(MATERIAL FOR THIS TASK begins)

Lemma passkey_validateConfig rp origins dm em extensions u :
  validateConfig (normalizedConfig (passkey_config rp origins dm em extensions) RecommendedLevel3CredentialParameters) = Ok u ↔
  RPEntity_Validate rp = Ok () ∧ validateOriginPolicy origins = Ok () ∧ validateRPIDOriginPolicy (rp_ID rp) origins = Ok ().
Proof.
  destruct u. unfold validateConfig. cbn [c_RP c_OriginPolicy normalizedConfig passkey_config]. rewrite OriginPolicy_clone_id. split.
  - intros H. apply bind_Ok in H as ([] & ? & H). apply bind_Ok in H as ([] & ? & H). by apply bind_Ok in H as ([] & ? & _).
  - intros (-> & -> & ->). run. reflexivity.
Qed.
End Lemmas.

(** ** Properties *)
Section Properties.
Context {Ord : MapOrder} {Custom : CustomTypes} {CE : CustomEvidence} {L : CborLibrary} {P : Primitives}.

(** The preset never builds an unusable configuration: [New] accepts it exactly when the relying party entity is
    complete and the origin policy is valid and in scope of the RP ID; the chosen decoder, verifier, algorithms,
    attestation registry, trust policy and user verification are always consistent. *)
Theorem passkey_config_accepted rp origins c :
  PasskeyConfig rp origins = Ok c →
  (∃ r, New c = Ok r) ↔
  RPEntity_Validate rp = Ok () ∧ validateOriginPolicy origins = Ok () ∧ validateRPIDOriginPolicy (rp_ID rp) origins = Ok ().
Proof.
  intros (dm & em & extensions & ->)%PasskeyConfig_Ok. unfold New.
  change (registrationCredentialParameters (c_PubKeyCredParams (passkey_config rp origins dm em extensions)))
    with (Ok RecommendedLevel3CredentialParameters). run. split.
  - intros [r H]. apply bind_Ok in H as (u & Hv%wrap_err_Ok & _). by apply passkey_validateConfig in Hv.
  - intros H. apply (passkey_validateConfig _ _ dm em extensions ()) in H. rewrite H. by eexists.
Qed.
(** A value of cost [n], [y] with the depth [d + depth]. *)
Lemma decode_step d b (n : error) k v b' e :
  fits b 0 0 → validateEncodedValue e = Ok () → 0 <= encodedValueBytes e →
  (_ ← fail_if (maxValueDepth <? d) n; _ ← validateEncodedValue e;
   budget ← consume b 1 (encodedValueBytes e) ErrInvalidEnvelope; k budget) = Ok (v, b') ↔
  d <= 32 ∧ fits b 1 (encodedValueBytes e) ∧ k (spent b 1 (encodedValueBytes e)) = Ok (v, b') :> result (value * valueBudget).
Proof.
  intros Hb He Hn. rewrite He. unfold maxValueDepth. split.
  - intros H. apply bind_Ok in H as ([] & Hd%fail_if_Ok%Z.ltb_ge & H). apply bind_Ok in H as ([] & _ & H).
    apply bind_Ok in H as (b1 & [Hf ->]%store_consume_Ok & H); [done|lia|done].
  - intros (Hd & Hf & H). rewrite (proj2 (Z.ltb_ge _ _)) by lia. run.
    by rewrite (proj2 (store_consume_Ok b 1 _ ErrInvalidEnvelope (spent b 1 (encodedValueBytes e)) ltac:(lia) Hn)).
Qed.

Definition decoded (fuel : nat) : Prop := ∀ e d b v b', 34 <= Z.of_nat fuel + d → fits b 0 0 →
  decodeValueAt fuel e d b = Ok (v, b') ↔
  plain_data v = true ∧ e = encoded v ∧ d + value_depth v <= 32 ∧ fits b (value_nodes v) (text_bytes v) ∧
  b' = spent b (value_nodes v) (text_bytes v).

Lemma decode_leaf fuel d b e v w b' :
  (∀ fuel, decodeValueAt (S fuel) e d b =
     (_ ← fail_if (maxValueDepth <? d) (malformed "nesting too deep"); _ ← validateEncodedValue e;
      budget ← consume b 1 (encodedValueBytes e) ErrInvalidEnvelope; Ok (w, budget))) →
  fits b 0 0 → validateEncodedValue e = Ok () → e = encoded w → plain_data w = true → value_nodes w = 1 →
  value_depth w = 0 → text_bytes w = encodedValueBytes e → (∀ v, plain_data v = true → e = encoded v → v = w) →
  decodeValueAt (S fuel) e d b = Ok (v, b') ↔
  plain_data v = true ∧ e = encoded v ∧ d + value_depth v <= 32 ∧ fits b (value_nodes v) (text_bytes v) ∧
  b' = spent b (value_nodes v) (text_bytes v).
Proof.
  intros Heq Hb He Hew Hp Hn Hd Ht Hinj. pose proof (text_bytes_nonneg w) as Hpos. rewrite Ht in Hpos.
  rewrite Heq, decode_step by done. split.
  - intros (Hd' & Hf & [= <- <-]). rewrite Hn, Hd, Ht. split_and!; try done; lia.
  - intros (Hv & Hev & Hd' & Hf & ->). assert (v = w) as -> by (by apply Hinj). rewrite Hn, Hd, Ht in *.
    split_and!; try done; lia.
Qed.

Lemma Forall2_image {A B} (g : B → A) (P : B → Prop) l cs :
  Forall2 (λ x c, x = g c ∧ P c) l cs ↔ l = g <$> cs ∧ Forall P cs.
Proof.
  split.
  - induction 1 as [|x c l cs [-> Hc] _ [-> IH]]; [by split; [|constructor]|]. by split; [|constructor].
  - intros [-> H]. induction H as [|c cs Hc _ IH]; constructor; auto.
Qed.

Lemma Forall2_and_right {A B} (R : A → B → Prop) (P : B → Prop) l cs :
  Forall2 R l cs ∧ Forall P cs ↔ Forall2 (λ x c, R x c ∧ P c) l cs.
Proof.
  split.
  - intros [H HP]. induction H; [constructor|]. apply Forall_cons in HP as [? ?]. by constructor; auto.
  - induction 1 as [|x c l cs [Hx Hc] _ [IH1 IH2]]; split; by constructor.
Qed.

Lemma Forall2_right {A B} (R : A → B → Prop) l cs c : Forall2 R l cs → c ∈ cs → ∃ x, x ∈ l ∧ R x c.
Proof.
  induction 1 as [|x c' l cs Hx _ IH]; [by intros ?%not_elem_of_nil|].
  intros [->|(y & ? & ?)%IH]%elem_of_cons; [exists x|exists y]; split; try done; [by left|by right].
Qed.

Lemma Forall2_left {A B} (R : A → B → Prop) l cs x : Forall2 R l cs → x ∈ l → ∃ c, c ∈ cs ∧ R x c.
Proof. intros H%Forall2_flip Hx. by apply (Forall2_right _ _ _ _ H). Qed.

Lemma plain_items items : forallb plain_data items = true ↔ Forall (λ x, plain_data x = true) items.
Proof. rewrite forallb_forall, Forall_forall. setoid_rewrite list_elem_of_In. done. Qed.

Definition plain_entry (e : mapkey * value) : Prop := (∃ k, e.1 = KString k) ∧ plain_data e.2 = true.
Lemma plain_entries es :
  forallb (λ '(k, v), match k with KString _ => plain_data v | _ => false end) es = true ↔ Forall plain_entry es.
Proof.
  rewrite forallb_forall, Forall_forall. setoid_rewrite list_elem_of_In. split.
  - intros H [k v] Hin. specialize (H _ Hin). cbn in H. destruct k; try done. split; [by eexists|done].
  - intros H [k v] Hin. destruct (H _ Hin) as [[k' Hk] Hv]. cbn in *. by subst k.
Qed.

Lemma encoded_valid v : plain_data v = true → validateEncodedValue (encoded v) = Ok ().
Proof. intros _. destruct v; try done. cbn. by case_bool_decide. Qed.

Definition encoded_entry (e : mapkey * value) : string * encodedValue := (default "" (key_text e.1), encoded e.2).

(** The values of one tag. *)
Lemma encoded_array l v : plain_data v = true → encodedArray l = encoded v → ∃ items, v = VSeq slice_any items ∧ l = encoded <$> items.
Proof.
  destruct v; cbn; try done; [by case_bool_decide|]. intros [->%bool_decide_eq_true _]%andb_true_iff [= ->]. by eexists.
Qed.
Lemma encoded_object l v : plain_data v = true → encodedObject l = encoded v →
  ∃ es, v = VMap map_string_any es ∧ l = encoded_entry <$> es.
Proof.
  destruct v; cbn; try done; [by case_bool_decide|]. intros [->%bool_decide_eq_true _]%andb_true_iff [= ->]. by eexists.
Qed.
Lemma print_head depth v : json_ok depth v = true → ∃ c r, print v = c :: r ∧ is_ws c = false ∧ c ≠ x5d ∧ c ≠ x7d.
Proof.
  destruct v as [|b|raw|s|vs|ms]; intros H; cbn [print quote].
  - by eexists _, _.
  - destruct b; by eexists _, _.
  - cbn [json_ok] in H. apply bool_decide_eq_true, parse_number_head in H as (c & r & -> & Hc). exists c, r.
    destruct Hc as [-> | Hc]; [done|]. split; [done|]. destruct c; by try discriminate Hc.
  - by eexists _, _.
  - by eexists _, _.
  - by eexists _, _.
Qed.

Lemma print_pos depth v : json_ok depth v = true → (0 < length (print v))%nat.
Proof. intros (c & r & -> & _)%print_head. cbn. lia. Qed.

Lemma delimited_comma l : delimited (x2c :: l).
Proof. cbn. by left. Qed.
Lemma delimited_bracket l : delimited (x5d :: l).
Proof. cbn. right. by left. Qed.
Lemma delimited_brace l : delimited (x7d :: l).
Proof. cbn. right. right. by left. Qed.

Lemma parse_elements_print depth rest vs : Forall (λ v, json_ok depth v = true ∧ prints_as depth (print v) v) vs → vs ≠ [] →
  ∀ acc fuel, (2 * length (separated (print <$> vs) ++ x5d :: rest) + 2 <= fuel)%nat →
  parse_elements fuel depth acc (separated (print <$> vs) ++ x5d :: rest) = Some (JArray (acc ++ vs), rest).
Proof.
  induction 1 as [|v vs [Hok Hv] Hvs IH]; [done|]. intros _ acc [|fuel] Hfuel; [lia|].
  pose proof (print_pos _ _ Hok) as Hpos. rewrite fmap_cons, separated_cons, <-app_assoc in *.
  cbn [parse_elements]. destruct vs as [|w vs].
  - cbn [fmap list_fmap flat_map app] in *. rewrite Hv by (apply delimited_bracket || lia). done.
  - change (flat_map (λ t, x2c :: t) (print <$> w :: vs) ++ x5d :: rest)
      with (x2c :: (separated (print <$> w :: vs) ++ x5d :: rest)) in *.
    rewrite Hv by (apply delimited_comma || lia). cbn [mbind option_bind skip_ws].
    change (is_ws x2c) with false. cbn iota. rewrite decide_True by done. rewrite IH; [by rewrite <-app_assoc|done|].
    rewrite length_app in Hfuel. cbn [length] in Hfuel. lia.
Qed.

Definition print_member (m : list byte * json) : list byte := quote m.1 ++ x3a :: print m.2.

(MATERIAL FOR THIS TASK ends)

TASK TO COMPLETE: Having output the line that contains "complete and the", stop. Every line before it, back to the first line of the data, must be reproduced exactly.

RESULT OF THE TASK:
Lemma passkey_validateConfig rp origins dm em extensions u :
  validateConfig (normalizedConfig (passkey_config rp origins dm em extensions) RecommendedLevel3CredentialParameters) = Ok u ↔
  RPEntity_Validate rp = Ok () ∧ validateOriginPolicy origins = Ok () ∧ validateRPIDOriginPolicy (rp_ID rp) origins = Ok ().
Proof.
  destruct u. unfold validateConfig. cbn [c_RP c_OriginPolicy normalizedConfig passkey_config]. rewrite OriginPolicy_clone_id. split.
  - intros H. apply bind_Ok in H as ([] & ? & H). apply bind_Ok in H as ([] & ? & H). by apply bind_Ok in H as ([] & ? & _).
  - intros (-> & -> & ->). run. reflexivity.
Qed.
End Lemmas.

(** ** Properties *)
Section Properties.
Context {Ord : MapOrder} {Custom : CustomTypes} {CE : CustomEvidence} {L : CborLibrary} {P : Primitives}.

(** The preset never builds an unusable configuration: [New] accepts it exactly when the relying party entity is
    complete and the origin policy is valid and in scope of the RP ID; the chosen decoder, verifier, algorithms,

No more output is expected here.